Ketonization of Proline Residues in the Peptide Chains of Actinomycins by a 4‐Oxoproline Synthase

Siamak Semsary, Ivana Crnovčić, Ronja Driller, Joachim Vater, Bernhard Loll, Ullrich Keller

X-type actinomycins (Acms) contain 4-hydroxyproline (Acm X0) or 4-oxoproline (Acm X2) in their ß-pentapeptide lactone rings whereas their α-ring contains proline. We demonstrate that these Acms are formed through asymmetric condensation of Acm half molecules (Acm halves) containing proline with 4-hydroxyproline- or 4-oxo-proline-containing Acm halves.
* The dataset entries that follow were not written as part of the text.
(* ===== verification/ByteArrayCodec.v ===== *)
(** * The typed reads and writes of ByteArray (megalo/bytearray.cc)

    Every [writeX] of the class ends in calls of [write] and every [readX] in
    calls of [read].  They are defined here over two interfaces, a [ByteSink]
    and a [ByteSource], whose laws are all the codec relies on; the instances
    for [ByteArray] are at the end.  [host] is the byte order of the machine
    ([MEGALO_BYTE_ORDER]).  A [float] or [double] is its bit pattern.  Signed
    arithmetic that overflows is undefined and becomes [SignedOverflow]. *)
From S2P Require Import Prelude Bytes ByteArray.

(** ** Interfaces *)

(** Something bytes are appended to: [snk_ok s n] says there is room for [n]
    more, [snk_wrote s l s'] that [s'] is [s] with [l] written. *)
Class ByteSink (S : Type) := {
  snk_put : bytes → M S ();
  snk_order : S → byte_order;
  snk_ok : S → nat → Prop;
  snk_wrote : S → bytes → S → Prop;
  snk_put_spec : ∀ s l n, snk_ok s (length l + n) →
    ∃ s', snk_put l s = Ret () s' ∧ snk_wrote s l s' ∧ snk_ok s' n;
  snk_wrote_app : ∀ s1 l1 s2 l2 s3,
    snk_wrote s1 l1 s2 → snk_wrote s2 l2 s3 → snk_wrote s1 (l1 ++ l2) s3;
  snk_wrote_order : ∀ s l s', snk_wrote s l s' → snk_order s' = snk_order s
}.

(** Something bytes are taken from: [src_rest s l] says that [l] is what is
    left.  Nothing is promised for an empty read when nothing is left. *)
Class ByteSource (S : Type) := {
  src_get : Z → M S bytes;
  src_order : S → byte_order;
  src_rest : S → bytes → Prop;
  src_get_spec : ∀ s l t, src_rest s (l ++ t) → l ≠ [] ∨ t ≠ [] →
    ∃ s', src_get (Z.of_nat (length l)) s = Ret l s' ∧ src_rest s' t
        ∧ src_order s' = src_order s;
  src_get_short : ∀ s l n, src_rest s l → Z.of_nat (length l) < n →
    src_get n s = Throw out_of_range s
}.

(** ** Writers *)

Section writers.
Context {St : Type} `{ByteSink St} (host : byte_order).

(** [write(&value, sizeof(value))]. *)
Definition put_int (n : nat) (value : Z) : M St () := snk_put (mem_of host n value).
Lemma listExpired_ok s now a0 :
  wf s →
  ∃ s', listExpiredCb now a0 s =
          Ret (map (cb_of (m_heap s)) (List.filter (due s now) (m_timers s))) s' ∧
    wf s' ∧ after_expiry now s s'.
Proof.
  intros Hwf. pose proof (wf_ordered s Hwf) as Ho. unfold listExpiredCb. msteps.
  destruct (m_timers s) as [|a l] eqn:Ht.
  { exists s. split; [done|]. split; [done|]. split_and!; [|done..].
    intros a t Ha. rewrite Ht, bool_decide_false by apply not_elem_of_nil. simpl.
    split; [done|]. split; [intros H; by apply elem_of_nil in H|naive_solver]. }
  unfold deleteClockRollover. cbv zeta. rewrite !bind_assoc. msteps. rewrite bind_assoc. msteps.
  change (60 * 60 * 1000) with 3600000. fold (rolled_back s now).
  set (s1 := set_previousTime now s).
  destruct (wf_live s Hwf a) as [t Hat]; [rewrite Ht; by apply elem_of_cons; left|].
  mstep (get_timer_ok s1 a t Hat).
  destruct (negb (rolled_back s now) && (now <? m_next t)) eqn:Eq.
  { apply andb_true_iff in Eq as [Er Elt]. apply negb_true_iff in Er. apply Z.ltb_lt in Elt.
    assert (Forall (λ x, due s now x = false) (m_timers s)) as HF.
    { eapply due_none_front; [done|done| |done]. unfold due. rewrite Er, Hat. simpl. lia. }
    rewrite <- Ht, (filter_none _ _ HF). exists s1. split; [done|].
    split; [by destruct Hwf; constructor|]. split_and!; [|done..].
    intros b u Hb. simpl. rewrite Forall_forall in HF. rewrite Hb.
    destruct (bool_decide_reflect (b ∈ m_timers s)) as [Hbin|Hbin]; simpl.
    - rewrite (HF b Hbin). split; [done|]. naive_solver.
    - split; [done|]. naive_solver. }
  clear Eq. msteps. simpl m_heap. rewrite <- Ht.
  set (it := expired_end _ _ _ _ _).
  destruct (expired_end_split s now a0 Ho) as [Htake Hdrop]. fold it in Htake, Hdrop.
  rewrite <- (filter_split _ _ _ Htake Hdrop).
  by apply (fire_split s s1).
Qed.

Lemma getNextTimer_ok s now :
  wf s →
  getNextTimer now s = Ret
    (match m_timers s with
     | [] => 2 ^ 64 - 1
     | a :: _ => match m_heap s !! a with
                 | Some t => if m_next t <=? now then 0 else u64 (m_next t - now)
                 | None => 0
                 end
     end) (set_tickled false s).
Proof.
  intros Hwf. unfold getNextTimer. msteps.
  change (m_timers (set_tickled false s)) with (m_timers s).
  destruct (m_timers s) as [|a l] eqn:Ht; [done|].
  destruct (wf_live s Hwf a) as [t Hat]; [rewrite Ht; by apply elem_of_cons; left|].
  mstep (get_timer_ok (set_tickled false s) a t Hat). rewrite Hat. by destruct (m_next t <=? now).
Qed.

(** ** Runs *)

(** One critical section of [m_mutex]. *)
Inductive op :=
  | Add (a : addr) (ms : Z) (cb : option callback) (recurring : bool) (now : Z)
  | Cancel (a : addr)
  | Refresh (a : addr) (now : Z)
  | Reset (a : addr) (ms : Z) (from_now : bool) (now : Z)
  | Next (now : Z)
  | Expire (now : Z) (a0 : addr)
  | Has.

Definition exec (o : op) : M TimerManager () :=
  match o with
  | Add a ms cb recurring now => _ ← addTimer a ms cb recurring now; mret tt
  | Cancel a => _ ← cancel a; mret tt
  | Refresh a now => _ ← refresh a now; mret tt
  | Reset a ms from_now now => _ ← reset a ms from_now now; mret tt
  | Next now => _ ← getNextTimer now; mret tt
  | Expire now a0 => _ ← listExpiredCb now a0; mret tt
  | Has => _ ← hasTimer; mret tt
  end.

(** [new] returns an address not in use; the other operations are called on
    timers [addTimer] returned. *)
Definition allowed (s : TimerManager) (o : op) : Prop :=
  match o with
  | Add a _ _ _ _ => m_heap s !! a = None
  | Cancel a | Refresh a _ | Reset a _ _ _ => is_Some (m_heap s !! a)
  | Next _ | Expire _ _ | Has => True
  end.

Inductive step (s : TimerManager) : TimerManager → Prop :=
  | step_op o s' : allowed s o → exec o s = Ret tt s' → step s s'.

Inductive reachable : TimerManager → Prop :=
  | reach_start now : reachable (new_TimerManager now)
  | reach_step s s' : reachable s → step s s' → reachable s'.

(** What every operation does: [Some] rearmed timer with its new object, or
    the effect of cancel or expiry. *)
Lemma exec_ok s o :
  wf s → allowed s o → ∃ s', exec o s = Ret tt s' ∧ wf s'.
Proof.
  intros Hwf Hal. destruct o as [a ms cb r now|a|a now|a ms fn now|now|now a0|]; simpl in *.
  - destruct (addTimer_ok s a ms cb r now Hwf Hal) as (f&l&Hrun&?&_).
    mstep Hrun. eexists. split; [done|]. by apply notify_wf.
  - destruct Hal as [t Ht]. destruct (m_cb t) eqn:Hcb.
    + destruct (cancel_ok s a t Hwf Ht) as (l&Hrun&?&_); [congruence|].
      mstep Hrun. by eexists.
    + mstep (cancel_empty s a t Ht Hcb). by eexists.
  - destruct Hal as [t Ht]. destruct (m_cb t) eqn:Hcb.
    + destruct (refresh_ok s a t now Hwf Ht) as (l&Hrun&?&_); [congruence|].
      mstep Hrun. by eexists.
    + mstep (refresh_empty s a t now Ht Hcb). by eexists.
  - destruct Hal as [t Ht]. destruct ((ms =? m_ms t) && negb fn) eqn:E.
    + mstep (reset_same s a t ms fn now Ht E). by eexists.
    + destruct (m_cb t) eqn:Hcb.
      * destruct (reset_ok s a t ms fn now Hwf Ht) as (f&l&Hrun&?&_); [congruence|done|].
        mstep Hrun. eexists. split; [done|]. by apply notify_wf.
      * mstep (reset_empty s a t ms fn now Ht E Hcb). by eexists.
  - mstep (getNextTimer_ok s now Hwf). eexists. split; [done|]. by destruct Hwf; constructor.
  - destruct (listExpired_ok s now a0 Hwf) as (s'&Hrun&?&_). mstep Hrun. by eexists.
  - by eexists.
Qed.

Lemma reachable_wf s : reachable s → wf s.
Proof.
  induction 1 as [now|s s' _ IH [o ? Hal Hex]]; [apply new_TimerManager_wf|].
  destruct (exec_ok s o IH Hal) as (s''&Hex'&?). congruence.
Qed.

(** A cancelled timer, or a one-shot timer that fired: out of the set, without
    function, for good. *)
Definition dead (a : addr) (s : TimerManager) : Prop :=
  (a ∉ m_timers s) ∧ ∃ t, m_heap s !! a = Some t ∧ m_cb t = None.

Lemma dead_store_other a b t l s :
  a ≠ b → dead a s → (∀ x, x ∈ l → x = b ∨ x ∈ m_timers s) →
  dead a (set_timers l (store b t s)).
Proof.
  intros Hne [Hna (u&Hu&Hcb)] Hl. split; simpl.
  - intros [?|?]%Hl; done.
  - exists u. by rewrite lookup_insert_ne.
Qed.

Lemma dead_notify a f s : dead a s → dead a (notify f s).
Proof. unfold notify. by destruct (_ && _). Qed.

Lemma dead_exec a o s s' :
  wf s → dead a s → allowed s o → exec o s = Ret tt s' → dead a s'.
Proof.
  intros Hwf Hd Hal. assert (Hd' := Hd). destruct Hd' as [Hna (u&Hu&Hcbu)].
  destruct o as [b ms cb r now|b|b now|b ms fn now|now|now a0|]; simpl in *.
  - destruct (addTimer_ok s b ms cb r now Hwf Hal) as (f&l&Hrun&_&Hl&_).
    mstep Hrun. intros [= <-]. apply dead_notify, dead_store_other; [congruence|done|].
    intros x. by rewrite Hl.
  - destruct Hal as [t Ht]. destruct (m_cb t) eqn:Hcb.
    + destruct (cancel_ok s b t Hwf Ht) as (l&Hrun&_&Hl); [congruence|].
      mstep Hrun. intros [= <-]. apply dead_store_other; [congruence|done|].
      intros x [? _]%Hl. by right.
    + mstep (cancel_empty s b t Ht Hcb). by intros [= <-].
  - destruct Hal as [t Ht]. destruct (m_cb t) eqn:Hcb.
    + destruct (refresh_ok s b t now Hwf Ht) as (l&Hrun&_&Hl); [congruence|].
      mstep Hrun. intros [= <-]. apply dead_store_other; [congruence|done|].
      intros x ?%Hl. by right.
    + mstep (refresh_empty s b t now Ht Hcb). by intros [= <-].
  - destruct Hal as [t Ht]. destruct ((ms =? m_ms t) && negb fn) eqn:E.
    + mstep (reset_same s b t ms fn now Ht E). by intros [= <-].
    + destruct (m_cb t) eqn:Hcb.
      * destruct (reset_ok s b t ms fn now Hwf Ht) as (f&l&Hrun&_&Hl&_); [congruence|done|].
        mstep Hrun. intros [= <-]. apply dead_notify, dead_store_other; [congruence|done|].
        intros x ?%Hl. by right.
      * mstep (reset_empty s b t ms fn now Ht E Hcb). by intros [= <-].
  - mstep (getNextTimer_ok s now Hwf). by intros [= <-].
  - destruct (listExpired_ok s now a0 Hwf) as (s''&Hrun&_&Hex&_). mstep Hrun. intros [= <-].
    destruct (Hex a u Hu) as [Hh Hin]. split; [tauto|].
    exists u. by rewrite Hh, bool_decide_false.
  - by intros [= <-].
Qed.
In turn we show - using an artificial Acm half analogue (PPL 1) with proline in its peptide chain - its conversion into the 4-hydroxyproline and 4-oxoproline-containing Acm halves, PPL 0 and PPL 2, in mycelial suspensions of Streptomyces antibioticus. Two responsible genes of the Acm X biosynthetic gene cluster of S. antibioticus, saacmM and saacmN, encoding a cytochrome P450 monooxygenase and a ferredoxin, were identified. After co-expression in Escherichia coli their gene products converted PPL 1 into PPL 1 and PPL 2 in vivo as well as in situ in permeabilized cell of the transformed E. coli strain in conjunction with the host-encoded ferredoxin reductase in a NADH (NADPH)-dependent manner.saAcmM has high sequence similarity to the Cyp107Z (Ema) family of cytochrome P450s monooxygenases which can convert avermectin B1 into its keto derivative 4''-oxo-avermectin B1. Determination of the structure of saAcmM revealed high similarity to the Ema structure but with significant differences in residues decorating their active sites, which defines saAcmM and its orthologues as a distinct new family of peptidylproline-ketonizing Cyps.